Nepali PDF-to-Markdown converter powered by MarkItDown

These details have not been verified by PyPI

Project description

likhit

likhit is a public PDF-to-Markdown tool for Nepali government documents.

The default path is powered by MarkItDown, with likhit intercepting born-digital Nepali PDFs that need Nepal-specific repair before Markdown is emitted.

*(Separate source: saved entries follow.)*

Lemma heap_live_perm drift L L' : L ≡ₚ L' → heap_live drift L ⊢ heap_live drift L'.
Proof using Type.
  intros HL. iIntros "(%S & %Cs & %Hok & H)". iExists S, Cs. iFrame. iPureIntro. destruct Hok as [? ? Hu ? ?]. constructor; try done. by rewrite Hu HL.
Qed.

(** the blocks in use *)
Lemma used_ok S b s : Forall seg_ok S → (b, s) ∈ all_useds S → 0 < b ∧ (8 | b) ∧ good_size s.
Proof using Type.
  intros HS Hb. destruct (all_useds_split _ _ _ Hb) as (S1 & a & bs1 & bs2 & S2 & -> & ->). apply Forall_app in HS as [_ [Hseg _]%Forall_cons_1].
  pose proof (seg_ok_hole _ _ _ _ Hseg) as [_ H1 Hs _ _]. pose proof (total_ok _ H1) as [Ht Ht8]. destruct Hseg as [Ha Ha8 _ _ _ _]. cbn [fst] in *. unfold first_block.
  split; [lia|]. split; [apply Z.divide_add_r; [apply Z.divide_add_r; [done|by exists 2]|done]|done].
Qed.

Lemma used_size S b s : (b, s) ∈ all_useds S → segments S ⊢ info_size b ↦ chunk_tag (Used s) ∗ (info_size b ↦ chunk_tag (Used s) -∗ segments S).
Proof using Type.
  intros Hb. destruct (all_useds_split _ _ _ Hb) as (S1 & a & bs1 & bs2 & S2 & -> & ->). rewrite segments_open. unfold row. rewrite chain_app. unfold chain. cbn [headers is_free].
  iIntros "($ & (H1 & (H2 & $ & H3) & H4) & H5)". iIntros "H6". iFrame.
Qed.

(** ** The blocks of a list of the cache *)

Lemma cache_list_words s l : cache_list s l ⊢ [∗ list] a ∈ prev_free_block <$> l, ∃ v, a ↦ v.
Proof using Type. induction l as [|q l IH]; cbn [cache_list fmap list_fmap big_sepL]; [done|]. rewrite IH. iIntros "(H1 & _ & $)". by iExists _. Qed.

Lemma free_cache_list_spec fuel i l S M c (Φ : unit → hpropI) Ψ :
  Forall seg_ok S → seg_total S < 2 ^ 64 → all_useds S ≡ₚ M ++ small_elements i l → 0 ≤ c → c + sizes (small_elements i l) < 2 ^ 32 → (length l ≤ fuel)%nat →
  segments S -∗ cache_list (small_size_of i) l -∗ real_size heap ↦ seg_total S -∗ cached heap ↦ (c + sizes (small_elements i l)) -∗ storage_inv -∗
  (∀ S', ⌜Forall seg_ok S' ∧ all_useds S' ≡ₚ M ∧ seg_total S' ≤ seg_total S⌝ -∗
    segments S' -∗ real_size heap ↦ seg_total S' -∗ cached heap ↦ c -∗ storage_inv -∗ Φ tt) -∗
  wp (free_cache_list_loop heap storage_free fuel (hd 0 l)) Φ Ψ.
Proof using heap_pos.
  revert l S. induction fuel as [|fuel IH]; intros l S HS Htot Hu Hc Hlt Hf; (destruct l as [|q l]; [|try (cbn in Hf; lia)]); iIntros "H1 H2 H3 H4 H5 HΦ".
  1, 2: cbn [free_cache_list_loop hd Z.eqb negb]; wp_ret; iApply ("HΦ" with "[%] H1 H3 [H4] H5"); [split; [done|]; by rewrite Hu app_nil_r|]; cbn; by rewrite Z.add_0_r.
  assert (Hin : (q, small_size_of i) ∈ all_useds S) by (rewrite Hu elem_of_app; right; apply list_elem_of_here).
  destruct (used_ok S _ _ HS Hin) as (Hq & _ & Hs). destruct (all_useds_split _ _ _ Hin) as (S1 & a & bs1 & bs2 & S2 & -> & ->).
  cbn [free_cache_list_loop hd cache_list]. iDestruct "H2" as "(H6 & H7 & H2)". destruct (Z.eqb_spec (first_block a + total bs1) 0); [lia|]. cbn [negb].
  wp_bind. iApply (free_cached_block_spec with "H1 H6 H7 H3 H4 H5"); [done..|]. iIntros (S' [HS' Hu' Htot']) "H1 H3 H4 H5".
  pose proof (sizes_small i l) as Hnn. rewrite small_elements_cons in Hu, Hlt |- *. cbn [sizes snd] in Hlt |- *.
  assert (0 ≤ small_size_of i) by (unfold small_size_of; lia).
  rewrite (_ : u32 (c + (small_size_of i + sizes (small_elements i l)) - small_size_of i) = c + sizes (small_elements i l)); [|unfold u32; rewrite Z.mod_small; lia].
  iApply (IH with "H1 H2 H3 H4 H5"); [done|lia| |done|lia|cbn in Hf; lia|].
  { apply (Permutation_cons_inv (a := (first_block a + total bs1, small_size_of i))). rewrite -Hu' Hu. solve_Permutation. }
  iIntros (S'' (HS'' & Hu'' & Htot'')) "H1 H3 H4 H5". iApply ("HΦ" with "[%] H1 H3 H4 H5"). split; [done|]. split; [done|lia].
Qed.

(** ** One list of the cache *)

Lemma cache_focus Cs i l : Cs !! i = Some l → caches Cs ⊢ cache_at i l ∗ (∀ l', cache_at i l' -∗ caches (<[i := l']> Cs)).
Proof using Type. intros Hi. unfold caches. by apply big_sepL_insert_acc. Qed.

Lemma cached_focus Cs i l : Cs !! i = Some l →
  ∃ E, cached_blocks Cs ≡ₚ small_elements i l ++ E ∧ (∀ l', cached_blocks (<[i := l']> Cs) ≡ₚ small_elements i l' ++ E) ∧ 0 ≤ sizes E.
Proof using Type.
  intros Hi. destruct (concat_imap_focus small_elements Cs i l Hi) as (E & H1 & H2). exists E. split; [done|]. split; [done|].
  pose proof (sizes_cached (<[i := []]> Cs)) as Hnn. unfold cached_blocks in Hnn. by rewrite H2 in Hnn.
Qed.

Lemma sizes_insert Cs i l l' : Cs !! i = Some l →
  sizes (cached_blocks (<[i := l']> Cs)) = sizes (cached_blocks Cs) - sizes (small_elements i l) + sizes (small_elements i l').
Proof using Type. intros Hi. destruct (cached_focus Cs i l Hi) as (E & H1 & H2 & _). rewrite H1 H2 !sizes_app. lia. Qed.

(** the heap with another list in the cache *)
Lemma heap_ok_cache S Cs L i l l' S' L' : Cs !! i = Some l → heap_ok S Cs L → Forall seg_ok S' → seg_total S' ≤ largest_limit →
  (∀ E, all_useds S ≡ₚ L ++ small_elements i l ++ E → all_useds S' ≡ₚ L' ++ small_elements i l' ++ E) →
  sizes (cached_blocks (<[i := l']> Cs)) < ZEND_MM_CACHE_SIZE + ZEND_MM_MAX_SMALL_SIZE →
  heap_ok S' (<[i := l']> Cs) L'.
Proof using Type.
  intros Hi [HS Hlen Hu Htot Hc] HS' Htot' HU Hsz. destruct (cached_focus Cs i l Hi) as (E & H1 & H2 & _). constructor; try done.
  - by rewrite length_insert.
  - rewrite H2. apply HU. by rewrite -H1.
Qed.

(** a block out of the cache, and into it *)
Lemma heap_ok_pop S Cs L i q l : Cs !! i = Some (q :: l) → heap_ok S Cs L →
  heap_ok S (<[i := l]> Cs) ((q, small_size_of i) :: L) ∧ sizes (cached_blocks (<[i := l]> Cs)) = sizes (cached_blocks Cs) - small_size_of i.
Proof using Type.
  intros Hi Hok. assert (Hsz : sizes (cached_blocks (<[i := l]> Cs)) = sizes (cached_blocks Cs) - small_size_of i).
  { rewrite (sizes_insert _ _ _ _ Hi) small_elements_cons. cbn [sizes snd]. lia. }
  split; [|done]. pose proof (heap_cached _ _ _ Hok). apply (heap_ok_cache S Cs L i (q :: l) l S _ Hi Hok); [apply Hok|apply Hok| |].
  - intros E ->. rewrite small_elements_cons. solve_Permutation.
  - rewrite Hsz. unfold small_size_of in *. lia.
Qed.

That repair layer handles Kalimati broken-CMap fixes, Devanagari reordering and spacing normalization, and legacy Nepali font remapping where applicable.

Installation

With Poetry

poetry install

Run project commands with poetry run:

poetry run pytest
poetry run ruff check .
poetry run black --check .

Release Process

likhit uses a tag-driven PyPI release flow with GitHub Actions Trusted Publishing.

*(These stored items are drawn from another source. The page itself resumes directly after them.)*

(* ===== verification/MmApart.v ===== *)
(** * The heap taken apart

    The words of the free lists, of the cache and of the segments, whatever they hold: what is
    left to [zend_mm_shutdown] of a heap whose blocks have all been given up. *)

From iris.proofmode Require Import proofmode.
From S2P Require Import Prelude WordLogic MmModel MmBits MmRepr MmTrie MmFree MmLayout MmHole MmJoin MmSegments MmRelease MmHeap.
Local Open Scope Z_scope.

(** free blocks, whatever list they are in *)
Definition freeds (F : list (Z * Z)) : hpropI := [∗ list] x ∈ F, freed x.1 x.2.

(** ** Rings and trees *)

Lemma path_apart a l z : path a l z ⊢ (∃ v, next_free_block a ↦ v) ∗ (∃ v, prev_free_block z ↦ v) ∗
  [∗ list] q ∈ l, (∃ v, prev_free_block q ↦ v) ∗ (∃ v, next_free_block q ↦ v).
Proof.
  revert a. induction l as [|x l IH]; intros a; cbn [path big_sepL]; unfold link.
  - iIntros "[H1 H2]". iSplitL "H1"; [by iExists _|]. iSplitL "H2"; [by iExists _|done].
  - rewrite IH. iIntros "[[H1 H2] (H3 & $ & $)]". iSplitL "H1"; [by iExists _|]. iFrame "H3". by iExists _.
Qed.

Lemma tree_apart k lo slot t : tree_ok k lo t → tree_at slot t ⊢ (∃ v, slot ↦ v) ∗ freeds (elements t).
Proof.
  unfold freeds. revert k lo slot. induction t as [|b s rs t0 IH0 t1 IH1]; intros k lo slot; cbn [tree_ok tree_at elements].
  - iIntros (_) "H". iSplitL "H"; [by iExists _|done].
  - intros ([Hb Hrs]%Forall_cons_1 & Hs & Hl & _ & Hsub). assert (Hsub' : ∃ k' lo0 lo1, tree_ok k' lo0 t0 ∧ tree_ok k' lo1 t1).
    { destruct k as [|k]; [destruct Hsub as [-> ->]; by exists O, 0, 0|destruct Hsub; by eauto]. }
    destruct Hsub' as (k' & lo0 & lo1 & H0 & H1). rewrite (IH0 _ _ _ H0) (IH1 _ _ _ H1) big_sepL_cons !big_sepL_app big_sepL_fmap. cbn [fst snd].
    iIntros "(Hslot & H1 & H2 & H3 & H4 & H5 & [H6 $] & [H7 $])". iSplitL "Hslot"; [by iExists _|]. unfold ring. rewrite path_apart. iDestruct "H3" as "(Hn & Hp & Hl)". iSplitL "H1 H2 H5 H6 H7 Hn Hp".
    + iApply (member_freed with "H1 H2 [H5 H6 H7] Hp Hn"); [done..|]. rewrite children_words; [|done..]. iFrame.
    + iCombine "H4 Hl" as "H". rewrite -big_sepL_sep. iApply (big_sepL_mono with "H"). iIntros (i q _) "((H1 & H2 & H3) & H4 & H5)". by iApply (member_freed with "H1 H2 H3 H4 H5").
Qed.

Lemma big_sepL_concat {A B} (Φ : B → hpropI) (f : nat → A → list B) l : ([∗ list] i ↦ x ∈ l, [∗ list] y ∈ f i x, Φ y) ⊢ [∗ list] y ∈ concat (imap f l), Φ y.
Proof.
  revert f. induction l as [|x l IH]; intros f; cbn [big_sepL]; [done|]. rewrite imap_cons concat_cons big_sepL_app. iIntros "[$ H]". iApply (IH (f ∘ S)). iExact "H".
Qed.

Lemma small_size_good i : (i < 64)%nat → good_size (small_size_of i).
Proof. intros Hi. unfold small_size_of. split; [lia|]. exists (4 + Z.of_nat i). lia. Qed.

Section apart.
Context (heap : Z).
Context {storage : Storage}.

(** ** The free lists *)

(** words in a row, two for each entry of a list, or one *)
Lemma pair_words {A} (l : list A) a : ([∗ list] j ↦ _ ∈ l, (∃ v, (a + 16 * Z.of_nat j) ↦ v) ∗ (∃ v, (a + 16 * Z.of_nat j + 8) ↦ v)) ⊢ span a (a + 16 * Z.of_nat (length l)).
Proof using Type.
  revert a. induction l as [|x l IH]; intros a; cbn [big_sepL length]; [by rewrite Z.add_0_r span_nil|].
  rewrite Z.add_0_r. rewrite (span_cons a); [|lia|exists (2 * Z.of_nat (S (length l))); lia]. rewrite (span_cons (a + 8)); [|lia|exists (2 * Z.of_nat (length l) + 1); lia].
  iIntros "[[$ $] H]". rewrite (_ : a + 16 * Z.of_nat (S (length l)) = a + 16 + 16 * Z.of_nat (length l)); [|lia]. rewrite (_ : a + 8 + 8 = a + 16); [|lia].
  iApply IH. iApply (big_sepL_mono with "H"). iIntros (j y _) "H". by rewrite (_ : a + 16 * Z.of_nat (S j) = a + 16 + 16 * Z.of_nat j); [|lia].
Qed.

Lemma single_words {A} (l : list A) a : ([∗ list] j ↦ _ ∈ l, ∃ v, (a + 8 * Z.of_nat j) ↦ v) ⊢ span a (a + 8 * Z.of_nat (length l)).
Proof using Type.
  revert a. induction l as [|x l IH]; intros a; cbn [big_sepL length]; [by rewrite Z.add_0_r span_nil|].
  rewrite Z.add_0_r. rewrite (span_cons a); [|lia|exists (Z.of_nat (S (length l))); lia]. iIntros "[$ H]". rewrite (_ : a + 8 * Z.of_nat (S (length l)) = a + 8 + 8 * Z.of_nat (length l)); [|lia].
  iApply IH. iApply (big_sepL_mono with "H"). iIntros (j y _) "H". by rewrite (_ : a + 8 * Z.of_nat (S j) = a + 8 + 8 * Z.of_nat j); [|lia].
Qed.

Lemma small_apart i l : (i < 64)%nat → small_at heap i l ⊢
  ((∃ v, free_buckets heap (2 * Z.of_nat i) ↦ v) ∗ (∃ v, free_buckets heap (2 * Z.of_nat i + 1) ↦ v)) ∗ freeds (small_elements i l).
Proof using Type.
  intros Hi. unfold small_at, ring, freeds, small_elements. rewrite path_apart sentinel_prev sentinel_next big_sepL_fmap. cbn [fst snd]. rewrite (Z.mul_comm 2). iIntros "[($ & $ & H1) H2]".
  iCombine "H2 H1" as "H". rewrite -big_sepL_sep. iApply (big_sepL_mono with "H"). iIntros (j q _) "H". by iApply (small_body_freed with "H"); apply small_size_good.
Qed.

Lemma rests_apart l : Forall (λ x, good_size x.2) l → rests_in heap l ⊢ (∃ v, rest_buckets heap 0 ↦ v) ∗ (∃ v, rest_buckets heap 1 ↦ v) ∗ freeds l.
Proof using Type.
  intros Hl. unfold rests_in, ring, freeds. rewrite path_apart rests_prev rests_next big_sepL_fmap. iIntros "[($ & $ & H1) H2]".
  iCombine "H2 H1" as "H". rewrite -big_sepL_sep. iApply (big_sepL_mono with "H"). iIntros (j [b s] Hj) "H". iApply (rest_body_freed with "H"). by apply (Forall_lookup_1 _ _ _ _ Hl) in Hj.
Qed.

Lemma free_apart F : free_lists heap F ⊢ (∃ v, free_bitmap heap ↦ v) ∗ (∃ v, large_free_bitmap heap ↦ v) ∗
  span (free_buckets heap 0) (free_buckets heap 128) ∗ span (large_free_buckets heap 0) (large_free_buckets heap 64) ∗
  (∃ v, rest_buckets heap 0 ↦ v) ∗ (∃ v, rest_buckets heap 1 ↦ v) ∗ (∃ v, rest_count heap ↦ v) ∗ freeds F.
Proof using Type.
  iIntros "(%f & [%Hok %Hel] & H1 & H2 & H3 & H4 & H5 & H6)". iSplitL "H1"; [by iExists _|]. iSplitL "H2"; [by iExists _|].
  rewrite rests_apart; [|apply Forall_forall; intros [b s] Hx; apply (ok_blocks f Hok b); unfold free_elements; rewrite !elem_of_app; by right; right].
  iDestruct "H6" as "($ & $ & H6)". iAssert (([∗ list] j ↦ _ ∈ f_smalls f, (∃ v, (free_buckets heap 0 + 16 * Z.of_nat j) ↦ v) ∗ (∃ v, (free_buckets heap 0 + 16 * Z.of_nat j + 8) ↦ v)) ∗
    freeds (concat (imap small_elements (f_smalls f))))%I with "[H4]" as "[H4 H7]".
  { unfold freeds. rewrite -big_sepL_concat -big_sepL_sep. iApply (big_sepL_mono with "H4"). iIntros (i l Hi%lookup_lt_Some) "H". rewrite small_apart; [|by rewrite (ok_smalls f Hok) in Hi].
    unfold free_buckets. rewrite (_ : heap + 664 + 8 * (2 * Z.of_nat i) = heap + 664 + 8 * 0 + 16 * Z.of_nat i); [|lia]. rewrite (_ : heap + 664 + 8 * (2 * Z.of_nat i + 1) = heap + 664 + 8 * 0 + 16 * Z.of_nat i + 8); [|lia]. done. }
  iAssert (([∗ list] j ↦ _ ∈ f_trees f, ∃ v, (large_free_buckets heap 0 + 8 * Z.of_nat j) ↦ v) ∗ freeds (concat (imap (λ _, elements) (f_trees f))))%I with "[H5]" as "[H5 H8]".
  { unfold freeds. rewrite -big_sepL_concat -big_sepL_sep. iApply (big_sepL_mono with "H5"). iIntros (i t Hi) "H". unfold tree_in. destruct (ok_tree f Hok i t Hi) as [Ht _]. rewrite (tree_apart _ _ _ _ Ht).
    unfold large_free_buckets. by rewrite (_ : heap + 1688 + 8 * Z.of_nat i = heap + 1688 + 8 * 0 + 8 * Z.of_nat i); [|lia]. }
  rewrite pair_words single_words (ok_smalls f Hok) (ok_trees f Hok). rewrite (_ : free_buckets heap 0 + 16 * Z.of_nat 64 = free_buckets heap 128); [|unfold free_buckets; lia].
  rewrite (_ : large_free_buckets heap 0 + 8 * Z.of_nat 64 = large_free_buckets heap 64); [|unfold large_free_buckets; lia]. iFrame "H4 H5". iSplitL "H3"; [by iExists _|].
  unfold freeds. rewrite Hel. unfold free_elements. rewrite !big_sepL_app. iFrame.
Qed.

(** ** The cache *)

Lemma cache_apart i l : (i < 64)%nat → cache_list (small_size_of i) l ⊢ bodies (small_elements i l).
Proof using Type.
  intros Hi. unfold bodies. induction l as [|q l IH]; cbn [cache_list small_elements fmap list_fmap big_sepL]; [done|]. rewrite IH. iIntros "(H1 & H2 & $)".
  cbn [fst snd]. rewrite -cached_span; [|by apply small_size_good]. iFrame "H2". by iExists _.
Qed.

Lemma caches_apart Cs : length Cs = 64%nat → caches heap Cs ⊢ span (cache heap 0) (cache heap 64) ∗ bodies (cached_blocks Cs).
Proof using Type.
  intros Hlen. unfold caches, bodies, cached_blocks. rewrite -big_sepL_concat. iIntros "H".
  iAssert (([∗ list] j ↦ _ ∈ Cs, ∃ v, (cache heap 0 + 8 * Z.of_nat j) ↦ v) ∗ [∗ list] i ↦ l ∈ Cs, bodies (small_elements i l))%I with "[H]" as "[H $]".
  { rewrite -big_sepL_sep. iApply (big_sepL_mono with "H"). iIntros (i l Hi%lookup_lt_Some) "[H1 H2]". rewrite cache_apart; [|by rewrite Hlen in Hi]. iFrame "H2".
    iExists _. unfold cache. by rewrite (_ : heap + 152 + 8 * 0 + 8 * Z.of_nat i = heap + 152 + 8 * Z.of_nat i); [|lia]. }
  rewrite single_words Hlen. by rewrite (_ : cache heap 0 + 8 * Z.of_nat 64 = cache heap 64); [|unfold cache; lia].
Qed.

(** ** The segments *)

Lemma headers_apart b w bs : Forall chunk_ok bs → headers b w bs ∗ freeds (frees b bs) ∗ bodies (useds b bs) ⊢ span b (b + total bs).
Proof using Type.
  unfold freeds, bodies. intros Hbs. revert b w. induction Hbs as [|c bs Hc Hbs IH]; intros b w; cbn [headers frees useds total]; [rewrite Z.add_0_r span_nil; by iIntros "_"|].
  pose proof Hc as [Hc0 Hc8]. destruct (total_ok bs Hbs) as [Ht0 Ht8]. rewrite (span_split b (b + chunk_size c)); [|lia|by rewrite (_ : b + chunk_size c - b = chunk_size c); [|lia]|by rewrite (_ : b + (chunk_size c + total bs) - (b + chunk_size c) = total bs); [|lia]].
  rewrite Z.add_assoc. destruct c as [s|s]; cbn [is_free chunk_size chunk_tag big_sepL fst snd] in *.
  - iIntros "((H1 & _ & H2) & [[H3 H4] H5] & H6)". iSplitL "H1 H3 H4"; [rewrite -block_span; [|lia|done]; iFrame "H4"; iSplitL "H3"; by iExists _|]. iApply IH. iFrame.
  - iIntros "((H1 & H3 & H2) & H5 & [H4 H6])". iSplitL "H1 H3 H4"; [rewrite -block_span; [|lia|done]; iFrame "H4"; iSplitL "H3"; by iExists _|]. iApply IH. iFrame.
Qed.

(** what follows the two words of its header *)
Lemma segment_apart a bs : seg_ok (a, bs) → seg_row (a, bs) ∗ freeds (seg_frees (a, bs)) ∗ bodies (seg_useds (a, bs)) ⊢ span (a + 16) (a + seg_size bs).
Proof using Type.
  intros Hx. unfold seg_row, seg_frees, seg_useds, chain, first_block, seg_size. cbn [fst snd]. iIntros "([H1 [H2 H3]] & H4 & H5)". iDestruct (headers_apart with "[$H1 $H4 $H5]") as "H1"; [apply (seg_chunks _ Hx)|].
  pose proof (total_ok bs (seg_chunks _ Hx)) as [Ht0 Ht8]. rewrite (_ : a + (total bs + 32) = a + 16 + total bs + 16); [|lia].
  rewrite (span_split (a + 16) (a + 16 + total bs) (a + 16 + total bs + 16)); [|lia|by rewrite Z.add_simpl_l|exists 2; lia].
  iFrame "H1". rewrite -block_span; [|lia|by exists 2]. rewrite span_nil. iSplitL "H2"; [by iExists _|]. iSplitL "H3"; [by iExists _|done].
Qed.

Lemma rows_apart S : Forall seg_ok S → ([∗ list] x ∈ S, seg_row x) ∗ freeds (all_frees S) ∗ bodies (all_useds S) ⊢ [∗ list] x ∈ S, span (x.1 + 16) (x.1 + seg_size x.2).
Proof using Type.
  induction 1 as [|[a bs] S Hx _ IH]; cbn [big_sepL fst snd]; [by iIntros "_"|]. unfold all_frees, all_useds, freeds, bodies. rewrite !fmap_cons !concat_cons !big_sepL_app -segment_apart // -IH.
  iIntros "([$ $] & [$ $] & [$ $])".
Qed.

(** ** The whole heap *)

(** the words that [zend_mm_init] sets *)
Definition lists_memory : hpropI :=
  (∃ v, free_bitmap heap ↦ v) ∗ (∃ v, large_free_bitmap heap ↦ v) ∗ (∃ v, cached heap ↦ v) ∗
  span (cache heap 0) (cache heap 64) ∗ span (free_buckets heap 0) (free_buckets heap 128) ∗ span (large_free_buckets heap 0) (large_free_buckets heap 64) ∗
  (∃ v, rest_buckets heap 0 ↦ v) ∗ (∃ v, rest_buckets heap 1 ↦ v) ∗ (∃ v, rest_count heap ↦ v).

(** and those that [zend_mm_shutdown] sets, or leaves *)
Definition counters_memory (block_size lim : Z) : hpropI :=
  (∃ v, real_size heap ↦ v) ∗ (∃ l, ⌜0 ≤ l ≤ lim⌝ ∗ limit heap ↦ l) ∗ block_size_field heap ↦ block_size ∗
  (∃ v, heap_size heap ↦ v) ∗ (∃ v, peak heap ↦ v) ∗ (∃ v, real_peak heap ↦ v).

(** the segments in a chain from [v], with all that is in them *)
Fixpoint seg_chain (v : Z) (l : list (Z * Z)) : hpropI :=
  match l with
  | [] => ⌜v = 0⌝
  | (a, n) :: l' =>
      ⌜v = a ∧ 0 < a ∧ (8 | a) ∧ a + n ≤ 2 ^ 47 ∧ 64 ≤ n ∧ (8 | n)⌝ ∗ segment_size_field a ↦ n ∗ storage_part a n ∗ span (a + 16) (a + n) ∗
      ∃ v', next_segment a ↦ v' ∗ seg_chain v' l'
  end%I.

Lemma segments_chain slot S : Forall seg_ok S →
  seg_list slot (seg_entry <$> S) ∗ ([∗ list] x ∈ S, span (x.1 + 16) (x.1 + seg_size x.2)) ⊢ ∃ v, slot ↦ v ∗ seg_chain v (seg_entry <$> S).
Proof using Type.
  intros HS. revert slot. induction HS as [|[a bs] S Hx _ IH]; intros slot; cbn [fmap list_fmap seg_list seg_chain big_sepL seg_entry fst snd].
  - iIntros "[H _]". iExists 0. by iFrame.
  - iIntros "((H1 & H2 & H3 & H4) & H5 & H6)". iDestruct (IH with "[$H4 $H6]") as (v) "[H4 H6]". iExists a. iFrame. iPureIntro.
    destruct Hx as [Ha Ha8 Hbs _ Hne Hb]. cbn [fst snd] in *. destruct (total_ok bs Hbs) as [_ Ht8]. split; [done|]. split; [done|]. split; [done|]. split; [done|]. unfold seg_size. split; [|by apply Z.divide_add_r; [|exists 4]].
    destruct bs as [|c bs]; [done|]. apply Forall_cons_1 in Hbs as [[Hc _] Hbs]. destruct (total_ok bs Hbs) as [Ht _]. cbn [total]. lia.
Qed.

Lemma live_apart block_size lim drift L : heap_live heap block_size lim drift L ∗ bodies L ⊢
  ∃ l, ⌜∀ x, x ∈ l → x.2 ≤ largest_limit⌝ ∗ (∃ v, segments_list heap ↦ v ∗ seg_chain v l) ∗ lists_memory ∗ counters_memory block_size lim ∗ storage_inv.
Proof using Type.
  iIntros "[(%S & %Cs & %Hok & (H1 & H2 & H3) & H4 & (H5 & H6 & H7 & H8 & H9 & H10 & H11) & H12) H13]". destruct Hok as [HS Hlen Hu Htot _].
  iDestruct (free_apart with "H3") as "(F1 & F2 & F3 & F4 & F5 & F6 & F7 & H3)". rewrite caches_apart; [|done]. iDestruct "H4" as "[F8 H4]".
  iDestruct (bodies_perm _ (all_useds S) with "[H4 H13]") as "H4"; [symmetry; exact Hu|rewrite bodies_app; iFrame|]. iDestruct (rows_apart with "[$H2 $H3 $H4]") as "H2"; [done|].
  iExists (seg_entry <$> S). iSplit.
  { iPureIntro. clear -Htot HS. induction HS as [|y S Hy HS' IH]; intros x Hx; [by apply not_elem_of_nil in Hx|]. cbn [seg_total] in Htot. pose proof (seg_total_pos S HS').
    pose proof (total_ok _ (seg_chunks _ Hy)) as [? _]. apply elem_of_cons in Hx as [->|Hx]; [cbn [seg_entry snd]; lia|]. apply IH; [unfold seg_size in *; lia|done]. }
  iSplitL "H1 H2"; [by iApply segments_chain; [|iFrame]|]. unfold lists_memory, counters_memory. iFrame.
Qed.

End apart.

Update the package version in pyproject.toml.
Commit that change.
Create a matching git tag such as v0.1.1.
Push the commit and tag to GitHub.

Example:

poetry version patch
git add pyproject.toml poetry.lock
git commit -m "Bump version to 0.1.1"
git tag v0.1.1
git push origin main --follow-tags

The publish workflow verifies that the git tag matches the version in pyproject.toml before uploading to PyPI.

Recommended Usage

Convert a single document to editable Markdown:

# PDF
poetry run likhit convert path/to/document.pdf --out path/to/document.md

# DOCX (all document types)
poetry run likhit convert path/to/document.docx --out path/to/document.md

# DOC (legacy Word format - CIAA documents only, Linux/Mac only)
poetry run likhit convert path/to/ciaa-document.doc --out path/to/document.md

Note: DOC files are only supported for CIAA press releases and require Linux/Mac. For other document types or Windows users, convert DOC to DOCX first.

Convert multiple documents at once:

poetry run likhit convert path/to/a.pdf path/to/b.docx --out-dir path/to/output-dir

If --out or --out-dir is omitted, likhit writes Markdown files in the current directory using the input filename stem.

Usage

convert is the public path.

Input scope: born-digital PDFs only
Output: generic editable Markdown
Engine: MarkItDown by default
likhit value-add: Nepali PDF repair before Markdown output when needed
Recognized document layouts such as Kanun Patrika and CIAA-style PDFs are auto-detected internally so likhit can preserve better text order and structure without a --type flag
No OCR support is included in this branch

Architecture

The new default pipeline is:

likhit convert opens the PDF and checks whether it matches a known structure-aware document type.
If the PDF matches a known layout such as Kanun Patrika or a CIAA-style document, likhit reuses its existing structure-aware extraction logic internally.
Otherwise, MarkItDown handles the default conversion path.
When the PDF needs Nepali repair, likhit repairs the text first:
- Kalimati broken-CMap repair
- Devanagari reordering
- Devanagari spacing normalization
- Legacy-font remapping through npttf2utf
likhit assembles repaired text blocks into Markdown.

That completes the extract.